Furthermore, they believe in selling produce at a living wage. Most fruits and vegetables in Mexico are taken to a central de abastos. The central de abastos then sells fruits and vegetables wholesale to those who have fruit/vegetable stores, stalls in markets, corner stores, etc. The central de abastos sets the prices. Even if it costs a farmer 10 pesos to produce a kilo of carrots, the central de abastos can say (and often does), “we’re buying these carrots at 3 pesos a kilo–take it or leave it.” And farmers have to take it. There isn’t much of anywhere else to sell to.
Yes, De La Chinampa’s produce is considerably more expensive than other produce found elsewhere in the city. But it’s an investment. And if it catches on, it’s an investment that would reap huge dividends for everyone.
So if you live in Mexico City, think about getting together with friends, family, and neighbors and having some organic, Mexico City-grown produce delivered right to your house. Never in my wildest dreams would I have thought that community sponsored agriculture existed in Mexico City.
But if it catches on, wild dreams could come true!
How to Get There
The DeLaChinampa Tour leaves from the docks at Cuemanco (Periferico Sur, Sin Número, to the side of the Olympic rowing training center). It takes visitors through a ecologically protected zone, making it a more peaceful and refreshing time than the boats that leave from Xochimilco’s city center.
Truth be told, DeLaChinampa’s tours are on the pricey side. They are an educational tour–you’ll learn much more than on a regular, chartered tour, they do feed their passengers, and it supports a worthwhile project. But if the price is prohibitive, trajineras can be chartered at Cuemanco by just talking with people on the docks. It looks like prices are $400 per hour (per boat, as of April 2018) but that’s subject to change.
At Cuemanco (and, I believe, the other docks) the price is set. The trajinera owners have formed a union and the prices are posted. It used to be that haggling was the norm–not anymore. Despite that, do tip the man who rows you around the canals–he’s unlikely to own the trajinera, and he works his butt of (well, his arms) to make sure his passengers have a pleasant time. Also, if your Spanish is good enough, be sure to pick your trajinera driver’s head and ask him lots of questions. I’ve found that they’re all very knowledgeable and love to explain Xochimilco to interested passengers.

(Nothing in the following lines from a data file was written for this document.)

(** The loop of lines 421-445; [None] when the fuel is used up. *)
Fixpoint check_collisions (fuel : nat) (cfg : config) (st : state)
    (src_file root ext dest_file : string) (append : nat)
  : option (result (string * bool)) :=
  match fuel with
  | O => None
  | S fuel' =>
      if taken (test cfg) st dest_file then
        let dest_compare :=
          if test cfg
          then default "" (test_file_dict st !! dest_file)
          else dest_file in
        let rename_ :=
          check_collisions fuel' cfg st src_file root ext
            (root +:+ "_" +:+ pretty append +:+ ext) (S append) in
        if remove_duplicates cfg then
          match FS.cmp (disk st) src_file dest_compare with
          | Raise e => Some (Raise e)
          | Ok true => Some (Ok (dest_file, true))
          | Ok false => rename_
          end
        else rename_
      else Some (Ok (dest_file, false))
  end.

(** The names the loop can find taken. *)
Definition occupied (test_mode : bool) (st : state) : gset string :=
  if test_mode then dom (test_file_dict st) else dom (disk st).

Definition resolve_collisions (cfg : config) (src_file root ext
    dest_file : string) : io (string * bool) := fun st =>
  match check_collisions (2 + size (occupied (test cfg) st)) cfg st
          src_file root ext dest_file 1 with
  | Some r => (st, r)
  | None => (st, Raise (Exception "collision loop"))
  end.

However, most people ride the canals for a unique scene for a party, so the trajinera rowers do stay quiet if they get a boatload who is not interested in learning about the area.
This website lists a variety of docks in Xochimilco (with their addresses). So if you find yourself in Mexico City, do yourself a favor and take a trajinera ride in Xochimilco!
I’m participating in the South of the Border Bloggers’ A-Z Challenge. This post gives us the letter X!
Disclaimer: I am NOT receiving any monetary compensation for advertising DelaChinampa. I truly think they’re a fabulous organization and more people should know about them.